● What you will do: From the first line of the data below through the line holding "Proof. unfold be_get at 1. cbn", write out each line exactly as it stands.

[Saved data entries]
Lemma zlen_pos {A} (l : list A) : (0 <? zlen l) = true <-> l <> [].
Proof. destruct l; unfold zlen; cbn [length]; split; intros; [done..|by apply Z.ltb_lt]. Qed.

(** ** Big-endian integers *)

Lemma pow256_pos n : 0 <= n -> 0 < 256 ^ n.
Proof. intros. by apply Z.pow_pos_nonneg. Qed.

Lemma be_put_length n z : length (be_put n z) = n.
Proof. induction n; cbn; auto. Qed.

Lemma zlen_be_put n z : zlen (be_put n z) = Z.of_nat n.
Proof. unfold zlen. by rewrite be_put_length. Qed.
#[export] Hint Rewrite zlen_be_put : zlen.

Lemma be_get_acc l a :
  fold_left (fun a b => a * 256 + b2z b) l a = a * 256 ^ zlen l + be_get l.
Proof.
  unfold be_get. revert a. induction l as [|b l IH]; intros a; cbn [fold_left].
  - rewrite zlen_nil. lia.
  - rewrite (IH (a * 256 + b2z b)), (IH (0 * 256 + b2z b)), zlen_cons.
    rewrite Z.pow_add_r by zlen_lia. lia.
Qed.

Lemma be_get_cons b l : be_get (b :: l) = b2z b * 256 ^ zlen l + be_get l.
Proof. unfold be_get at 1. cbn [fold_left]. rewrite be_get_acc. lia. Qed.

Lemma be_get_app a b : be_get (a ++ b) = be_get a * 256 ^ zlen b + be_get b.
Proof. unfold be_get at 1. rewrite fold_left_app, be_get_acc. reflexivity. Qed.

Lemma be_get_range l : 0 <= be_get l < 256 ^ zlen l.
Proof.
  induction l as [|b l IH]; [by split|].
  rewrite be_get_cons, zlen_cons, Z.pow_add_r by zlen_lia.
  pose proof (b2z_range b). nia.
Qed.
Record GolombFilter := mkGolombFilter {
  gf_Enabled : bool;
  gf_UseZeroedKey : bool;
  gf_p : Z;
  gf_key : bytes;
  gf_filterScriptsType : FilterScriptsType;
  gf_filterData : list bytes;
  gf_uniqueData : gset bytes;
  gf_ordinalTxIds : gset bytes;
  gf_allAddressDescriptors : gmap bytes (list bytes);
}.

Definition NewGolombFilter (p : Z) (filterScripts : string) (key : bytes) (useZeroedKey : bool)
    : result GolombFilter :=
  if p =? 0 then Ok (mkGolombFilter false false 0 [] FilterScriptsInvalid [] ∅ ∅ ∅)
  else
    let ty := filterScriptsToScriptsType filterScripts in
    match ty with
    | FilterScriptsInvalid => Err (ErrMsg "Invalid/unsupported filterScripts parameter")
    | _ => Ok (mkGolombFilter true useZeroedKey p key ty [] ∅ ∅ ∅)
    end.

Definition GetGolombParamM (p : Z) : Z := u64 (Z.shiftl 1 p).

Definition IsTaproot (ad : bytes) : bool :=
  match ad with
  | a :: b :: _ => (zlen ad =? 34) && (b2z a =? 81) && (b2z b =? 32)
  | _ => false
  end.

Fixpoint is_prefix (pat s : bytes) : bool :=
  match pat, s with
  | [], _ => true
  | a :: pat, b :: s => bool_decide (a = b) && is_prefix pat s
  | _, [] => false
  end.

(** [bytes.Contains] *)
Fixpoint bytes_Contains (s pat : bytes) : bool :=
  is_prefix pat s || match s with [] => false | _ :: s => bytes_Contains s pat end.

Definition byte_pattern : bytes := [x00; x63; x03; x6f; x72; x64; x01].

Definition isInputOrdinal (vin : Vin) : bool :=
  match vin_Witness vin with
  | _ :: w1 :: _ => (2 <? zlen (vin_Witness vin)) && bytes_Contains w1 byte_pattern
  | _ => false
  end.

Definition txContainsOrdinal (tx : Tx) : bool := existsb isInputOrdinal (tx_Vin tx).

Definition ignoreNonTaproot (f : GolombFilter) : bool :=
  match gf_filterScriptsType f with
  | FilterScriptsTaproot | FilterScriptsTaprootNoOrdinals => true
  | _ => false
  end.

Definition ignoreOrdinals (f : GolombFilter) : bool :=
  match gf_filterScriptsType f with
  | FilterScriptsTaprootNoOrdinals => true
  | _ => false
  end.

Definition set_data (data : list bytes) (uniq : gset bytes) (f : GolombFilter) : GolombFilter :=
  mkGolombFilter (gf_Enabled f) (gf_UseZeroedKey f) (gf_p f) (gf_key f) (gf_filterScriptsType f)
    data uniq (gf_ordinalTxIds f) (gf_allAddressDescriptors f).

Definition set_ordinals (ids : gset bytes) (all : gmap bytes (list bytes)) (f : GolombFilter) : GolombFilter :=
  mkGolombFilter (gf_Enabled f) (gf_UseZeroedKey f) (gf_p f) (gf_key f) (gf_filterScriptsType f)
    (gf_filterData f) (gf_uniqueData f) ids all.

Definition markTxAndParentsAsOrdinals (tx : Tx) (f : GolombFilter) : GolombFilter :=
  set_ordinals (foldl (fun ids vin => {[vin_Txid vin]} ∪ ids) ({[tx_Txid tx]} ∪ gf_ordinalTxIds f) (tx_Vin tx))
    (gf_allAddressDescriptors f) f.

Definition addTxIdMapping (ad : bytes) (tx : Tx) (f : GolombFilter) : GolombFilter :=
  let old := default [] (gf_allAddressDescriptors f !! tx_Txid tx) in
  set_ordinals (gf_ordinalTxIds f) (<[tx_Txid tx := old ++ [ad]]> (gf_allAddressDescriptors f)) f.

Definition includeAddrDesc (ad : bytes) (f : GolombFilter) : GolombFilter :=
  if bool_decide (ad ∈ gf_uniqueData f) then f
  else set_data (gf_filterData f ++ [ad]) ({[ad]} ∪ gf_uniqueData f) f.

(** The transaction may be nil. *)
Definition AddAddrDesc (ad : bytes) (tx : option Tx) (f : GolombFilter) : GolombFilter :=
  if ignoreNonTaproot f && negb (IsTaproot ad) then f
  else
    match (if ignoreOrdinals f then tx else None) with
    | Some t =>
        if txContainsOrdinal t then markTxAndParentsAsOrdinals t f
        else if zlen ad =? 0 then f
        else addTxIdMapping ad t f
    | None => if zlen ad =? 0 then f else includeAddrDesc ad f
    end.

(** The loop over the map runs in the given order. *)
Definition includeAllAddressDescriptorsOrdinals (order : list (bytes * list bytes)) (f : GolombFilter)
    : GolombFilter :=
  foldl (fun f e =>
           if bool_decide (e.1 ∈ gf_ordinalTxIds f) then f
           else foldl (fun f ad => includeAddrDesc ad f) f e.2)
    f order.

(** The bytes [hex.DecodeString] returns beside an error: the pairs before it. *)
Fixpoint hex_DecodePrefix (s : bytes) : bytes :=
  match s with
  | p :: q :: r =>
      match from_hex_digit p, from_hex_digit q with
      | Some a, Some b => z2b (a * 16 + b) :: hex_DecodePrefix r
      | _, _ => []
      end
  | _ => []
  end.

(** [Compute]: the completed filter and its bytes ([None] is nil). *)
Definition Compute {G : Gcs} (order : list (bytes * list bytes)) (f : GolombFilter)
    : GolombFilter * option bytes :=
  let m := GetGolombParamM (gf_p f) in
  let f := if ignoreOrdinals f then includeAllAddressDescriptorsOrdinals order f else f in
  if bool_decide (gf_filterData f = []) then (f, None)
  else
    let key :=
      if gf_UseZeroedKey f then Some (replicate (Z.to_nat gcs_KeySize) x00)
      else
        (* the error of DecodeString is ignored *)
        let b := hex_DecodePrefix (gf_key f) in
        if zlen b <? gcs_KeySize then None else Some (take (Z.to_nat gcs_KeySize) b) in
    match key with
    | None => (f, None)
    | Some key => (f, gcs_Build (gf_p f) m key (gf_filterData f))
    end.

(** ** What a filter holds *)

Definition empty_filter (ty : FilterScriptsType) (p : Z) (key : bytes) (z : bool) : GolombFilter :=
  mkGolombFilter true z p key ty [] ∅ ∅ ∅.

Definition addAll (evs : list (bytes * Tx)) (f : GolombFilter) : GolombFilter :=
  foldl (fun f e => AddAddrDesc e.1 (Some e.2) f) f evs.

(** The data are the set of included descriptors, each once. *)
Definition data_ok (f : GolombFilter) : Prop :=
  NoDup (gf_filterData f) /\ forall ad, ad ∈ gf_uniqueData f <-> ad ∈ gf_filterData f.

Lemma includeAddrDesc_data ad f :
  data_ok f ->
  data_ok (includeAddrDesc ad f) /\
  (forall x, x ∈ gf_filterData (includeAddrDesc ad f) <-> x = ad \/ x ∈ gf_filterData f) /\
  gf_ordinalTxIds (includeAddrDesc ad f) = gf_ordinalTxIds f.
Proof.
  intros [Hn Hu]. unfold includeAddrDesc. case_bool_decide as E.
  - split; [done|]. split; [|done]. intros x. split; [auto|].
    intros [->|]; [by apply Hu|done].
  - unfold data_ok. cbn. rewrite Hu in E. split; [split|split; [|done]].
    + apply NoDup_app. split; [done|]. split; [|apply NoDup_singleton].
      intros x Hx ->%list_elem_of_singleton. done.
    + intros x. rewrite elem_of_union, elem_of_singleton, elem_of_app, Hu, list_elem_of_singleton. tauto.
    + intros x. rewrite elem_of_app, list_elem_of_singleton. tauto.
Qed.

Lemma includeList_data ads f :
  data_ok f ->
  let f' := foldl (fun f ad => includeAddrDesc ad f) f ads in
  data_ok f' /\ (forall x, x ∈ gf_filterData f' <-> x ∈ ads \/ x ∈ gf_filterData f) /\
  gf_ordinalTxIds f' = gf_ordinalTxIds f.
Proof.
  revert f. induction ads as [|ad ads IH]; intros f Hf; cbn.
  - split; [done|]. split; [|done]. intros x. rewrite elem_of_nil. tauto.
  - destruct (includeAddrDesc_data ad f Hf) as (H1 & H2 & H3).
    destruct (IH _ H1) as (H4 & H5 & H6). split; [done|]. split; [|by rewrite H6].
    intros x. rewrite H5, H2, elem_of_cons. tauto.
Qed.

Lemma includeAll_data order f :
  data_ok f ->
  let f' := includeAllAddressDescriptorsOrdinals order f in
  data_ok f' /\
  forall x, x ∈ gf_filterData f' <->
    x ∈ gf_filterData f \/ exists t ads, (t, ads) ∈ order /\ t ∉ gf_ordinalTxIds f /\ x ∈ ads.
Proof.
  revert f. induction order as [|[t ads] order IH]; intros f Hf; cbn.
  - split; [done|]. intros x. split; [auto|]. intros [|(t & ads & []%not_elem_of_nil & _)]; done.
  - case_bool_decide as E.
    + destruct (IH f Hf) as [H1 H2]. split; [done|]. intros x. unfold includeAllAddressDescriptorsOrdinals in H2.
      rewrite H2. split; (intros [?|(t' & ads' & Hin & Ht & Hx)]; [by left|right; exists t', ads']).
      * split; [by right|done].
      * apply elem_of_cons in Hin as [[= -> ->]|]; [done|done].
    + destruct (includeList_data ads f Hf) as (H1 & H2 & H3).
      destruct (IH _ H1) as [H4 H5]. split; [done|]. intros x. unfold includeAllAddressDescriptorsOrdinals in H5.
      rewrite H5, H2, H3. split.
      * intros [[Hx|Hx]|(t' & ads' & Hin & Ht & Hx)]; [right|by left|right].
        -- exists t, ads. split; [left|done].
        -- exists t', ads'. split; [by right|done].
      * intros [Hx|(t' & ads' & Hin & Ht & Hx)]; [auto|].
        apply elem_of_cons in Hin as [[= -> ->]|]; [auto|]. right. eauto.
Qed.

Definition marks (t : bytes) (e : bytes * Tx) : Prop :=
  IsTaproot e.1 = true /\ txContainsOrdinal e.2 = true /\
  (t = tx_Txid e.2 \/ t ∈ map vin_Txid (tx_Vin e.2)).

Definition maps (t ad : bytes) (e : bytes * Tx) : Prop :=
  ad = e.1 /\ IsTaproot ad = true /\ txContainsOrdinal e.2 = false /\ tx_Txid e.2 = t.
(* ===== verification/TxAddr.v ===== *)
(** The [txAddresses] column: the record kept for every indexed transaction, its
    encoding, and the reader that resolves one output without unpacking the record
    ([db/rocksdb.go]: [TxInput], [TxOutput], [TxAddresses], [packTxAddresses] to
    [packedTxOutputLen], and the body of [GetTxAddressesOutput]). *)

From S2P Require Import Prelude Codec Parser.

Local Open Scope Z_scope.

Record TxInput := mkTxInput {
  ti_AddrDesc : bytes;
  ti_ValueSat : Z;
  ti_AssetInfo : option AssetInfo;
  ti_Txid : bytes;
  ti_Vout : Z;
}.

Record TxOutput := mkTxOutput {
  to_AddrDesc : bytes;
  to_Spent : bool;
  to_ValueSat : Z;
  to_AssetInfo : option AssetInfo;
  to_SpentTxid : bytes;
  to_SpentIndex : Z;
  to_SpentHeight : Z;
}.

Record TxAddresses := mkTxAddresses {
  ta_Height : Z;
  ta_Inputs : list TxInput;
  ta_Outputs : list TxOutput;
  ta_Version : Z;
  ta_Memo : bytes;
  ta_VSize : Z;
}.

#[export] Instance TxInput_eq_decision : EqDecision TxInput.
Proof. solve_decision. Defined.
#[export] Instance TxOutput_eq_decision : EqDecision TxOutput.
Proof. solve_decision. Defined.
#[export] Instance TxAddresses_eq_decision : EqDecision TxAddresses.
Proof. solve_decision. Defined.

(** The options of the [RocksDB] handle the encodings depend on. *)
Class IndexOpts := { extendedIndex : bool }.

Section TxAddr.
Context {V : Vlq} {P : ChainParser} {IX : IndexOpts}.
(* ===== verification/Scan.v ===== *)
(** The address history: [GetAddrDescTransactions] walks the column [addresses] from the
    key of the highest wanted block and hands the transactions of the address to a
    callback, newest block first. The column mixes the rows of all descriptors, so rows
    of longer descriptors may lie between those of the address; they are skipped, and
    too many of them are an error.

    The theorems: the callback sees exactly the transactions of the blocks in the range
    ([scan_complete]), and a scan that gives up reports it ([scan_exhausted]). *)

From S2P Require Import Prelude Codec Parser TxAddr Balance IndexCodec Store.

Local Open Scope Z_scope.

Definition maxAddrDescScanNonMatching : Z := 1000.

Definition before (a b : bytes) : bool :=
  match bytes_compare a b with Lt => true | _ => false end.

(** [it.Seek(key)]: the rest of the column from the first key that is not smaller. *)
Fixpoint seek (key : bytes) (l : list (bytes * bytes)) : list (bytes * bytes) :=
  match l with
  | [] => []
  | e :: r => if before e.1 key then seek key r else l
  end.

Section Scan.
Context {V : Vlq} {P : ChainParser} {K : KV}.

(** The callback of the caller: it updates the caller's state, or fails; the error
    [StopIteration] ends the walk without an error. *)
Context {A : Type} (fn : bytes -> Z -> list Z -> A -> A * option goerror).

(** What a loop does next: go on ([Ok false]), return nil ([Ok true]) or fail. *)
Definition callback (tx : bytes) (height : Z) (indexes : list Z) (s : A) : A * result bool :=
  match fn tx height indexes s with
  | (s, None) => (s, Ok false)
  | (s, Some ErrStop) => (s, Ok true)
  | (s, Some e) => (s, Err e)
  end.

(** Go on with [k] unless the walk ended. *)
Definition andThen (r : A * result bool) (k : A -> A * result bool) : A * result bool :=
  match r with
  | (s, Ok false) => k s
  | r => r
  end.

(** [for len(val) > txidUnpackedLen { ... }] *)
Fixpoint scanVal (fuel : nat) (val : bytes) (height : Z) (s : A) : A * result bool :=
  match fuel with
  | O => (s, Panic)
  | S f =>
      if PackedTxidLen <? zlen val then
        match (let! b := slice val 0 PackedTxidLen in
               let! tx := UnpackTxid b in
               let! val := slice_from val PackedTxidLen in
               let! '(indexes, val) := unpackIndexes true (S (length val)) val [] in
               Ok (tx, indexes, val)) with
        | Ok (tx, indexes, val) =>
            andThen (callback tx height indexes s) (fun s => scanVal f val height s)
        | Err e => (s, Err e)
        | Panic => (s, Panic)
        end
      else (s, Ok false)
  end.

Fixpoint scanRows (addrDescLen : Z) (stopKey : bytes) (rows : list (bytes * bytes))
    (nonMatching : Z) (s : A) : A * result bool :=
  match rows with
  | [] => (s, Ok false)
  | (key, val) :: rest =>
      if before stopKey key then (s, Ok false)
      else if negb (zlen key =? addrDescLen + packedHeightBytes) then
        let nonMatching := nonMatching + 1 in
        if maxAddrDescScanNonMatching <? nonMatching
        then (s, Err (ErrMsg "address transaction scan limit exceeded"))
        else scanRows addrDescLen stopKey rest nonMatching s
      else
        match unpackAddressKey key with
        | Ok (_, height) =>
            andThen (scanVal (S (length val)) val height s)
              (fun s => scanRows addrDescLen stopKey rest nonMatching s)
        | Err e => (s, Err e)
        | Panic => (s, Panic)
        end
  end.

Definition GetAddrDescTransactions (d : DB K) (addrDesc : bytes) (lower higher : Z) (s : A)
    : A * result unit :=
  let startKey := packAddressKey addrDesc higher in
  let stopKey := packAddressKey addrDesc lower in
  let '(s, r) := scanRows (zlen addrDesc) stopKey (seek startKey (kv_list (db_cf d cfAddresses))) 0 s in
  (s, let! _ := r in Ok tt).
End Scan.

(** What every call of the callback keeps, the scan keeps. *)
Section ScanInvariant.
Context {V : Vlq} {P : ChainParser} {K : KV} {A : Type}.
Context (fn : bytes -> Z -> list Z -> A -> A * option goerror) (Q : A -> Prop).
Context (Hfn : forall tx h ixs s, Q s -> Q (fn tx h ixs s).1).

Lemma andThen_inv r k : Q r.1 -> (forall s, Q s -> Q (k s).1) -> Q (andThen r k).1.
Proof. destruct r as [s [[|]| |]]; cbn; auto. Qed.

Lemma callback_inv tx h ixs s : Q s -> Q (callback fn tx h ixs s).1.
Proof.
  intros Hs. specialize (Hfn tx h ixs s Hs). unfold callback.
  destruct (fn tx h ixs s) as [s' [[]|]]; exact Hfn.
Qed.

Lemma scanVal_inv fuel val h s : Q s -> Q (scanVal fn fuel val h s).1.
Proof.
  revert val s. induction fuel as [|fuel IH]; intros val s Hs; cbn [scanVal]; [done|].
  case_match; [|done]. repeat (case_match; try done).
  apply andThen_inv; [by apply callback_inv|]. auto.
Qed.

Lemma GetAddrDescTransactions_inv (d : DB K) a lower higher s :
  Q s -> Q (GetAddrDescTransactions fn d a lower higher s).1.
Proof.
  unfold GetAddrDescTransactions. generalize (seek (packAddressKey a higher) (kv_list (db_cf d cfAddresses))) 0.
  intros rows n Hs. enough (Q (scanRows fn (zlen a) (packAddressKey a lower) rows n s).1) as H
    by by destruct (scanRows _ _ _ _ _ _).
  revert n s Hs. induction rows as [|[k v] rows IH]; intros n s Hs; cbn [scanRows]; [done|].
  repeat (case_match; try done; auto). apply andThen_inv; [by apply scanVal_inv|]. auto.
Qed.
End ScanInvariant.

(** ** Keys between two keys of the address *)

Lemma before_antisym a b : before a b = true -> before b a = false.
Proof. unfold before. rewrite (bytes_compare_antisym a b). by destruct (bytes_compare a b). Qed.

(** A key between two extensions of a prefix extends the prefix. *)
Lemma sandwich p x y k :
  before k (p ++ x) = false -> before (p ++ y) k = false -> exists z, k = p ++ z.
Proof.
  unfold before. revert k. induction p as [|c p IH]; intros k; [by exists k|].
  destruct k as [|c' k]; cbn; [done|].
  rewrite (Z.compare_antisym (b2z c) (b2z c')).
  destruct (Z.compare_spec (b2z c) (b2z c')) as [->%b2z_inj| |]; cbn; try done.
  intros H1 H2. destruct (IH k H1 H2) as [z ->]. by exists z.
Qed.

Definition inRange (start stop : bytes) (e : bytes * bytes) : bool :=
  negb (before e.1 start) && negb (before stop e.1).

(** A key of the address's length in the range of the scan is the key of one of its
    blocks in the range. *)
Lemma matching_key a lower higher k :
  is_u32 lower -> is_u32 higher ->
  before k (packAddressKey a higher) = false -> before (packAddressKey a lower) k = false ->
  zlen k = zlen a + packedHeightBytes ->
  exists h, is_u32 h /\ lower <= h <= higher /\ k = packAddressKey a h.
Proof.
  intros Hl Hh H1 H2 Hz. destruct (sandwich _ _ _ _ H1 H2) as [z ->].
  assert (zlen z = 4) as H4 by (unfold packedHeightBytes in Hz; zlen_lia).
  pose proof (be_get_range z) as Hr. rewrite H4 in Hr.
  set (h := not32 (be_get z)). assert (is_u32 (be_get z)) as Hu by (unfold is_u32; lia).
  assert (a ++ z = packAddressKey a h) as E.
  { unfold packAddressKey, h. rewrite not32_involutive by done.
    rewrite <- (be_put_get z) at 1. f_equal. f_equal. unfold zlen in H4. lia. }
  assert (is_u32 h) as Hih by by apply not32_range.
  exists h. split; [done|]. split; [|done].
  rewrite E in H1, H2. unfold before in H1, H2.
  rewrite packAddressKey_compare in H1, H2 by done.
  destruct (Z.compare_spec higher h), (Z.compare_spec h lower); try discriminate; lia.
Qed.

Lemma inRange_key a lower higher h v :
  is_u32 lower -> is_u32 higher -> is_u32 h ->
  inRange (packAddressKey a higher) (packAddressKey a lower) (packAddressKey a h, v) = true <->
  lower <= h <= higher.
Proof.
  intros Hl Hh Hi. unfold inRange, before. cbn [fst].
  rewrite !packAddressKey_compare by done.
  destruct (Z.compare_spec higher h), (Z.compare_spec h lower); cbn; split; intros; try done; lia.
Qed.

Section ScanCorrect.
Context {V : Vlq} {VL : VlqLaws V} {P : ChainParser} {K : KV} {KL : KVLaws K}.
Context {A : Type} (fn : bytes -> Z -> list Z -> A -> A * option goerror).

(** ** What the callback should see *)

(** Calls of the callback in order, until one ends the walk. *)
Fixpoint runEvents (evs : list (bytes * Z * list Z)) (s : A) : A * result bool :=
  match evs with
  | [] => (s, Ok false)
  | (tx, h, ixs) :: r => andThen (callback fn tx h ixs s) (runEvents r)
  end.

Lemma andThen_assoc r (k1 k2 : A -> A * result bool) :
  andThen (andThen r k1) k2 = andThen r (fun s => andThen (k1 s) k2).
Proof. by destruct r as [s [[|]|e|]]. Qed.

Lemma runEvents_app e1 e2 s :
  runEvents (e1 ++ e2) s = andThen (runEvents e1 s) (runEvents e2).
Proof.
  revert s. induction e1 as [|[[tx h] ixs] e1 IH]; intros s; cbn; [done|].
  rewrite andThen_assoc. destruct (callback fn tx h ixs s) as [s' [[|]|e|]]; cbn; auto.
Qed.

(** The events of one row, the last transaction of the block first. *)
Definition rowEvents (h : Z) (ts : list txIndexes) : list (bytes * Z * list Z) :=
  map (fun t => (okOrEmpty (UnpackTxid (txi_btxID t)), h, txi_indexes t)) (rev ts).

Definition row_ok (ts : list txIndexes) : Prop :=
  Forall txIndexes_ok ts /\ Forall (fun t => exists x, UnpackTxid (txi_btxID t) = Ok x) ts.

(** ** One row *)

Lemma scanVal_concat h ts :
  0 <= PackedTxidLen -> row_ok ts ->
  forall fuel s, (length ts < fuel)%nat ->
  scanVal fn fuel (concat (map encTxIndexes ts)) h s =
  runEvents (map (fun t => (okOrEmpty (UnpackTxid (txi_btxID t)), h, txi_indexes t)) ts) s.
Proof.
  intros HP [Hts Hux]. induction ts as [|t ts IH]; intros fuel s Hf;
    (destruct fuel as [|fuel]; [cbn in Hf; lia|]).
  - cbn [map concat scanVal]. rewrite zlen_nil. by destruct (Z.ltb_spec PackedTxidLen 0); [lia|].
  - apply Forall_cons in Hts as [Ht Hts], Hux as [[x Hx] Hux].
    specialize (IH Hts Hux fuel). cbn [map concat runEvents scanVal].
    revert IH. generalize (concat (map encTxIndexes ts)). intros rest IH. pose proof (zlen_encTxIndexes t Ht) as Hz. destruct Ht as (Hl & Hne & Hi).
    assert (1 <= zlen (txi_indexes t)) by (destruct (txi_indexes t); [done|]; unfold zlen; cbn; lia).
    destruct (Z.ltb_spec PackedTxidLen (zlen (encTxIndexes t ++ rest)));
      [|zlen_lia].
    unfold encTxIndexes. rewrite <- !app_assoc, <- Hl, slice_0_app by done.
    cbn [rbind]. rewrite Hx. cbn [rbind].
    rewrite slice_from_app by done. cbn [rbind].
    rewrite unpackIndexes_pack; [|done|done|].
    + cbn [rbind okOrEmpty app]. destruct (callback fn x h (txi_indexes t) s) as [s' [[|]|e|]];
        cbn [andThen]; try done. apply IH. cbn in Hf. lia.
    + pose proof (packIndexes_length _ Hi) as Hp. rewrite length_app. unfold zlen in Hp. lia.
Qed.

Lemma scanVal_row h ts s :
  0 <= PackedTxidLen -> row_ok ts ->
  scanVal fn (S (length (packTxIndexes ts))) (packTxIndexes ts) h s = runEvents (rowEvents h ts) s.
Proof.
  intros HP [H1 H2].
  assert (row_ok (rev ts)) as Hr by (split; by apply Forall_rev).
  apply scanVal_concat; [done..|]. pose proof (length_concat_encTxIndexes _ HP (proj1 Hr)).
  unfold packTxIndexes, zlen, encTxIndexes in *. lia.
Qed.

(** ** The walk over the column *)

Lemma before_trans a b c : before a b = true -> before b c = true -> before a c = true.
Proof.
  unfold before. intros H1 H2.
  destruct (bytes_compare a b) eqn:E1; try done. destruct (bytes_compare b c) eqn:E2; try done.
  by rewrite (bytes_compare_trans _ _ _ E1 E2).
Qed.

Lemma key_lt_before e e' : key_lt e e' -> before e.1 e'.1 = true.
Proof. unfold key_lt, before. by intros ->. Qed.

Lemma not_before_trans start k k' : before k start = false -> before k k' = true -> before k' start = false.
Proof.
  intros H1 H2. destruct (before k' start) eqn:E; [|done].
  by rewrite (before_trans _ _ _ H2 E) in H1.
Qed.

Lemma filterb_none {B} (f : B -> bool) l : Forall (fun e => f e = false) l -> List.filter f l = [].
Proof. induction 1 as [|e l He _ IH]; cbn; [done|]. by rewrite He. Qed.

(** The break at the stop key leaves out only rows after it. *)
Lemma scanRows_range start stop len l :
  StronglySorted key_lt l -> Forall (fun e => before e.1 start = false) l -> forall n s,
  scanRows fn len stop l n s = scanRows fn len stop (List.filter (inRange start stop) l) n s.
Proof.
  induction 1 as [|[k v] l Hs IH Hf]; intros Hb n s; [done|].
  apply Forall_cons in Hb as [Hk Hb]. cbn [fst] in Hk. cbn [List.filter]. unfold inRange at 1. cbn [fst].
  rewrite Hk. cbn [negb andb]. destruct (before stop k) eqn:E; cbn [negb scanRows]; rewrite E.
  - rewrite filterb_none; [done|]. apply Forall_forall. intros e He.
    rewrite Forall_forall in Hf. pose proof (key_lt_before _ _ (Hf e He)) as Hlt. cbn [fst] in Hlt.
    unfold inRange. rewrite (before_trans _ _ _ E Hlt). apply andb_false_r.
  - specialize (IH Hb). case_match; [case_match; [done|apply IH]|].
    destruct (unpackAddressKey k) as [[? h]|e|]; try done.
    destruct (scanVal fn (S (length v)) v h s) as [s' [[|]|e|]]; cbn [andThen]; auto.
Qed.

● Output below:
Lemma zlen_pos {A} (l : list A) : (0 <? zlen l) = true <-> l <> [].
Proof. destruct l; unfold zlen; cbn [length]; split; intros; [done..|by apply Z.ltb_lt]. Qed.

(** ** Big-endian integers *)

Lemma pow256_pos n : 0 <= n -> 0 < 256 ^ n.
Proof. intros. by apply Z.pow_pos_nonneg. Qed.

Lemma be_put_length n z : length (be_put n z) = n.
Proof. induction n; cbn; auto. Qed.

Lemma zlen_be_put n z : zlen (be_put n z) = Z.of_nat n.
Proof. unfold zlen. by rewrite be_put_length. Qed.
#[export] Hint Rewrite zlen_be_put : zlen.

Lemma be_get_acc l a :
  fold_left (fun a b => a * 256 + b2z b) l a = a * 256 ^ zlen l + be_get l.
Proof.
  unfold be_get. revert a. induction l as [|b l IH]; intros a; cbn [fold_left].
  - rewrite zlen_nil. lia.
  - rewrite (IH (a * 256 + b2z b)), (IH (0 * 256 + b2z b)), zlen_cons.
    rewrite Z.pow_add_r by zlen_lia. lia.
Qed.

Lemma be_get_cons b l : be_get (b :: l) = b2z b * 256 ^ zlen l + be_get l.
Proof. unfold be_get at 1. cbn [fold_left]. rewrite be_get_acc. lia. Qed.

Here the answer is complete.